Había hecho fuego con él entre un grillo de mujeres y niños. Se comprobó, sin embargo, que el
arma estaba descargada, y se le permitió que continuara su camino, como a un lunático o un
ebrio. Cuando se hubo retirado, D*** se separó de la ventana, a donde le había seguido yo inmediatamente después de conseguir mi objeto. Al poco rato me despedí de él. El pretendido
lunático era un hombre a quien yo había pagado para que produjera el tumulto.
—Pero, ¿qué propósito tenía usted —pregunté— para reemplazar la carta por un facsímil? ¿No
hubiera sido mejor, en la primera visita, arrebatarla abiertamente y salir con ella?
—D*** —replicó Dupin— es un hombre arrojado y valiente. Su casa, además, no carece de servidores consagrados a los intereses del amo. Si hubiera yo hecho la atrevida tentativa que usted
sugiere, jamás habría salido vivo de allí y el buen pueblo de París no hubiera vuelto a saber más
de mí. Ya conoce usted mis ideas políticas. Pero tenía una segunda intención, aparte de esas
consideraciones. En este asunto, obré como partidario de la dama comprometida. Durante dieciocho meses el ministro la tuvo en su poder. Ella es la que lo tiene ahora en su poder: como D***
no sabe que la carta no está ya en su tarjetero, proseguirá con sus presiones como si la tuviera.
Así provocará, él mismo, su ruina política. Su caída, además, será tan precipitada como ridícula.
Es igualmente exacto hablar, a propósito de su caso, del facilis descensus Avernis; pues en todas especies de ascensiones, como la Catalani dice del canto, es mucho más fácil subir que
bajar. En el presente caso no tengo simpatía, ni siquiera piedad, por el que desciende. D*** es
ese monstrum horrendum, el hombre de genio sin principios. Confieso, sin embargo, que me
gustaría mucho conocer el preciso carácter de sus pensamientos cuando, siendo desafiado por
aquella a quien el prefecto llama «una cierta persona», se vea forzada a abrir la carta que le dejé
para él en el tarjetero.
—¿Cómo? ¿Escribió usted algo particular en ella?

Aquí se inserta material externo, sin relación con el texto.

(* ===== verification/Lines.v ===== *)
(** * Lines: the list lines and labels the rendered answers share

    Models the small writers of [crates/ktsense-core/src/render.rs] that [context.rs] measures its
    budget with as well: a related declaration, an annotated one, a foreign text reference, a grep
    hit, plurals and joined names. *)
From S2P Require Import Prelude Text Skeleton References Sites Trace Render.

Set Default Proof Using "Type*".

(** [ForeignReference] of [context.rs]. *)
Record ForeignReference := mkForeign { fr_path : str; fr_line : N; fr_enclosing : option str; fr_text : option str }.

Definition num (n : nat) : str := dec (N.of_nat n).

Definition MAX_HIT_LINE_CHARS : nat := 160.
Definition ONE_FACT_HIT_LIMIT : nat := 5.

Definition pluralize (count : nat) (singular : str) : str :=
  if count =? 1 then num count ++ lit " " ++ singular else num count ++ lit " " ++ singular ++ lit "s".

Definition join_neutralized (members : list str) : str := join (lit ", ") (neutralize <$> members).

Definition simple_name (qualified_name : str) : str := last_piece (ch ".") qualified_name.

Definition fence_language (path : str) : str := if ends_with path (lit ".java") then lit "java" else lit "kotlin".

Definition filter_note (filter : SiteFilter) (omitted : nat) : str :=
  lit " " ++ describe filter ++ lit "; " ++ num omitted ++ lit " others".

Definition annotated_kind_label (kind : DeclKind) : str :=
  match kind with
  | EnumEntry => lit "enum entry"
  | Constructor_ => lit "constructor"
  | other => decl_keyword other
  end.

Definition trimmed_hit_line (source : str) : str :=
  let neutral := neutralize (trim source) in
  let head := take MAX_HIT_LINE_CHARS neutral in
  match drop MAX_HIT_LINE_CHARS neutral with
  | _ :: _ => head ++ lit "..."
  | [] => head
  end.

(** [format!("{}:{}", neutralize(path), line)]. *)
Definition place (path : str) (line : N) : str := neutralize path ++ lit ":" ++ dec line.

Definition related_line (d : RelatedDeclaration) : str :=
  let name := match rd_qualified_name d with
              | Some name => neutralize name
              | None => lit "(enclosing declaration not resolved)"
              end in
  let sites := if rd_sites d =? 1 then [] else lit " (" ++ num (rd_sites d) ++ lit " sites)" in
  lit "- " ++ name ++ lit "  " ++ place (rd_path d) (rd_line d) ++ sites.

Definition context_caller_line (d : RelatedDeclaration) : str :=
  related_line d ++ if rd_test d then lit "  [test]" else [].

Definition annotated_context_line (d : AnnotatedDeclaration) : str :=
  lit "- " ++ neutralize (a_fqn d) ++ lit "  " ++ annotated_kind_label (a_kind d) ++ lit "  " ++ place (a_path d) (a_line d).

Definition foreign_reference_line (r : ForeignReference) : str :=
  let location := match fr_enclosing r with
                  | Some fqn => lit "- " ++ neutralize fqn ++ lit "  " ++ place (fr_path r) (fr_line r)
                  | None => lit "- " ++ place (fr_path r) (fr_line r)
                  end in
  match fr_text r with
  | Some text => location ++ lit ": " ++ trimmed_hit_line text
  | None => location
  end.

(** ** Every line is safe *)

Lemma num_safe n : all_safe (num n).
Proof. apply dec_safe. Qed.
Lemma annotated_kind_label_safe k : all_safe (annotated_kind_label k).
Proof. destruct k; by apply safe_by_test. Qed.
#[export] Hint Resolve num_safe annotated_kind_label_safe : safe.

Lemma take_safe n s : all_safe s -> all_safe (take n s).
Proof. intros Hs. by apply Forall_take. Qed.

Lemma pluralize_safe n s : all_safe s -> all_safe (pluralize n s).
Proof. intros Hs. unfold pluralize. case_match; eauto 6 with safe. Qed.
Lemma join_neutralized_safe l : all_safe (join_neutralized l).
Proof. unfold join_neutralized. eauto with safe. Qed.
Lemma trimmed_hit_line_safe s : all_safe (trimmed_hit_line s).
Proof. unfold trimmed_hit_line. case_match; eauto 6 using take_safe with safe. Qed.
Lemma place_safe path line : all_safe (place path line).
Proof. unfold place. eauto with safe. Qed.
#[export] Hint Resolve pluralize_safe join_neutralized_safe trimmed_hit_line_safe place_safe : safe.

Lemma related_line_safe d : all_safe (related_line d).
Proof.
  unfold related_line. repeat apply all_safe_app; eauto with safe; case_match; eauto 8 with safe.
Qed.
#[export] Hint Resolve related_line_safe : safe.
Lemma context_caller_line_safe d : all_safe (context_caller_line d).
Proof. unfold context_caller_line. case_match; eauto with safe. Qed.
Lemma annotated_context_line_safe d : all_safe (annotated_context_line d).
Proof. unfold annotated_context_line. eauto 8 with safe. Qed.
Lemma foreign_reference_line_safe r : all_safe (foreign_reference_line r).
Proof. unfold foreign_reference_line. repeat case_match; eauto 8 with safe. Qed.
#[export] Hint Resolve context_caller_line_safe annotated_context_line_safe foreign_reference_line_safe : safe.

(** A hit line never grows past the cap and its ellipsis. *)
Lemma trimmed_hit_line_bounded s : length (trimmed_hit_line s) <= MAX_HIT_LINE_CHARS + 3.
Proof.
  unfold trimmed_hit_line. case_match; rewrite ?length_app, length_take; [lia|]. change (length (lit "...")) with 3. lia.
Qed.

—¡Claro!. No parecía del todo bien dejarla en blanco; eso hubiera sido insultante.. Cierta
vez D***, en Viena, me jugó una mala pasada, acerca de la que le dije, sin perder el
buen humor, que no lo olvidaría. Así, como comprendí que sentiría alguna curiosidad
respecto a la identidad de la persona que había sobrepujado su inteligencia, pensé que
era una lástima no dejarle un indicio para que la conociera. Como conoce perfectamente
mi letra, me limité a copiar en medio de la página estas palabras:
... Un dessein si funeste,
S’il n’est digne d’Atrée, est digne de Thyeste,
que se pueden encontrar en el Atreo de
Crebillon.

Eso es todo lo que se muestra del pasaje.